Perhaps, but that doesn't negate the strategic fundamentals of either
marketing, advertising, or sales. The emergence of breakthrough tactics --
even disruptive tactics -- does not necessarily upend strategy. In some cases,
it simply allows the marketer (or advertiser) to pursue his/her strategy more
effectively.

"The product sells itself" is, to some extent, a misperception. Even in the
coming state of things. No product ever truly sells itself -- even if it _is_
found in search, or recommended by a friend, or stumbled upon. The art and
science of building, distributing, pricing, and positioning that product -- so
that is _is_ recommended by the right people to the right people, stumbled
upon under the right circumstances, or searched for in the right context --
still draws upon all the knowledge built up in the marketing field to date.

------
imjk
While I agree with the author's conclusion that better integrated "ad" units
like StubleUpon's Paid Discovery, and Twitter's Promoted Tweets will become
both more prevalent and affective, his premise that contextual ads don't work
is just false. He's also also wrong in thinking that these more integrated ads
are entirely new concepts, divergent from old media such as television,
cinema, magazines, and periodicals.

The truth is that integrated advertising on these new social web services is
just catching up to what has long been standard in traditional media.
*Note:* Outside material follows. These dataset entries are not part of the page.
Lemma hr_decided batch evs f st :
  (0 < length batch)%nat → Z.of_nat (length batch) < 2 ^ 63 → length evs = length batch →
  decided (hr_each batch) hr_should_fire hr_fire evs (mkHintReplay (Z.of_nat (length batch)) 0 [] []) f st →
  hr_done st = [Z.of_nat (length (delivered_hints batch evs))] ∧ hr_removed st = delivered_hints batch evs.
Proof.
  intros Hpos Hn Hl Hd.
  assert (Hfold : ∀ p, (length p <= length batch)%nat →
    foldl (each (hr_each batch) true) (mkHintReplay (Z.of_nat (length batch)) 0 [] []) p =
      mkHintReplay (Z.of_nat (length batch) - Z.of_nat (length p)) (Z.of_nat (length (delivered_hints batch p))) (delivered_hints batch p) []).
  { intros p Hp. rewrite hr_fold; cbn [hr_pending hr_replayed hr_removed hr_done]; [done|lia..]. }
  destruct Hd as [(-> & -> & Hno)|(-> & p & q & -> & Hp & Hf & Hno & ->)].
  - assert (Hne : evs ≠ []) by (by destruct evs; [simpl in Hl; lia|]).
    specialize (Hno evs (reflexivity _) Hne). rewrite Hfold in Hno by lia. apply Z.eqb_neq in Hno. cbn in Hno. lia.
  - rewrite length_app in Hl. rewrite Hfold in Hf |- * by lia. apply Z.eqb_eq in Hf. cbn [hr_pending] in Hf.
    assert (q = []) as -> by (apply nil_length_inv; lia). rewrite app_nil_r. done.
Qed.

Definition del_ok (h : QueuedHint) : Prop := record_ok (RecDel (hint_target h) (key (hint_req h)) (version (hint_req h))).

Lemma appendDel_total os h j d :
  del_ok h → ∃ j' d', appendDel xxh3 os (hint_target h) (key (hint_req h)) (version (hint_req h)) j d = Some (j', d').
Proof.
  intros Hok. destruct (j_fd j) as [off|] eqn:Hfd.
  - destruct (appendRecord_spec xxh3 os _ off j d Hok Hfd) as (j' & d' & E & _). eauto.
  - unfold appendDel. rewrite decide_True by done. eauto.
Qed.

Lemma dropAll_run l m a f :
  rep hint_size (hints_ m) a f → (∀ e, e ∈ l.*1 → del_ok (snap_hint e)) →
  ∃ m' f', dropAll hint_size xxh3 l m = Some m' ∧
    rep hint_size (hints_ m') (with_entries (filter (λ e, e.1 ∉ snap_handle <$> l.*1) (entries a)) a) f' ∧
    outbox m' = outbox m ∧ local_ m' = local_ m.
Proof.
  revert m a f. induction l as [|[e mo] l IH]; intros m a f R Hok; cbn [dropAll].
  { exists m, f. split_and!; [done| |done|done]. rewrite filter_all_true; [by destruct a|]. intros x _. apply not_elem_of_nil. }
  unfold dropReplayed. destruct (removeHandle_sim hint_size (hints_ m) a f (snap_handle e) R) as (q & f1 & -> & R1). cbn [mbind option_bind].
  assert (Hstep : ∃ m1, match journal_ (with_hints q m) with
    | None => Some (with_hints q m)
    | Some j => '(j, d) ← appendDel xxh3 (at_append mo) (hint_target (snap_hint e)) (key (hint_req (snap_hint e))) (version (hint_req (snap_hint e))) j (files (with_hints q m));
                Some (with_journal (Some j) d (with_hints q m))
    end = Some m1 ∧ hints_ m1 = q ∧ outbox m1 = outbox m ∧ local_ m1 = local_ m).
  { destruct (journal_ (with_hints q m)) as [j|]; [|eauto].
    destruct (appendDel_total (at_append mo) (snap_hint e) j (files (with_hints q m))) as (j' & d' & ->); [apply Hok; by left|].
    cbn [mbind option_bind]. eauto. }
  destruct Hstep as (m1 & E1 & Eq & Eo & El). cbv zeta. rewrite E1. cbn [option_bind]. rewrite <- Eq in R1.
  destruct (IH m1 _ f1 R1) as (m' & f' & E' & R' & Eo' & El'); [intros x Hx; apply Hok; by right|].
  exists m', f'. split_and!; [done| |congruence|congruence]. cbn [with_entries entries limit drops issued] in R'.
  rewrite list_filter_filter in R'. erewrite list_filter_iff; [exact R'|]. intros x. rewrite fmap_cons. csimpl. rewrite not_elem_of_cons. tauto.
Qed.

Lemma sweep_sub now n l e : e ∈ (sweep now n l).1 → e ∈ l.
Proof.
  revert n. induction l as [|x l IH]; intros [|n]; cbn [sweep]; try (by intros ?%not_elem_of_nil).
  case_decide; [intros ?%IH; by right|]. specialize (IH n). destruct (sweep now n l) as [live rest]. cbn [fst] in *.
  rewrite !elem_of_cons. intros [->|?]; eauto.
Qed.

Lemma sweep_length now n l : (length (sweep now n l).1 <= n)%nat.
Proof.
  revert n. induction l as [|x l IH]; intros [|n]; cbn [sweep]; try (cbn; lia).
  case_decide; [apply IH|]. specialize (IH n). destruct (sweep now n l) as [live rest]. cbn [fst length] in *. lia.
Qed.

Definition batch_of (live : list (Handle * QueuedHint)) : list SnapshotEntry := (λ e, mkSnap e.2 e.1) <$> live.

Lemma batch_of_inv live : batch_of ((λ e, (snap_handle e, snap_hint e)) <$> live) = live.
Proof. unfold batch_of. rewrite <- list_fmap_compose. rewrite <- (list_fmap_id live) at 2. apply list_fmap_ext. by intros ? [] ?. Qed.

Lemma delivered_sub batch evs e : e ∈ (delivered_hints batch evs).*1 → e ∈ batch.
Proof.
  intros ([x mo] & -> & Hin)%list_elem_of_fmap. apply list_elem_of_omap in Hin as ([i [r mo']] & _ & E). cbn [fst snd] in *.
  destruct r; [|done]. destruct (batch !! i) eqn:Ei; [|done]. injection E as -> ->. by eapply list_elem_of_lookup_2.
Qed.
For
example, in TV and cinema, product placements by brands have been an effective
alternative or supplement to standard commercials. In the same way, magazine
and periodicals have long accepted "advertorials" by staff writers that
passively mention/promote specific brands/views along with their traditional
page layout ads.

While he's correct to think that these more integrated types of ads will be
more affective on the web as they're more "consistent with the way their
services natively work," it's something that traditional media advertisers
have known for a long time.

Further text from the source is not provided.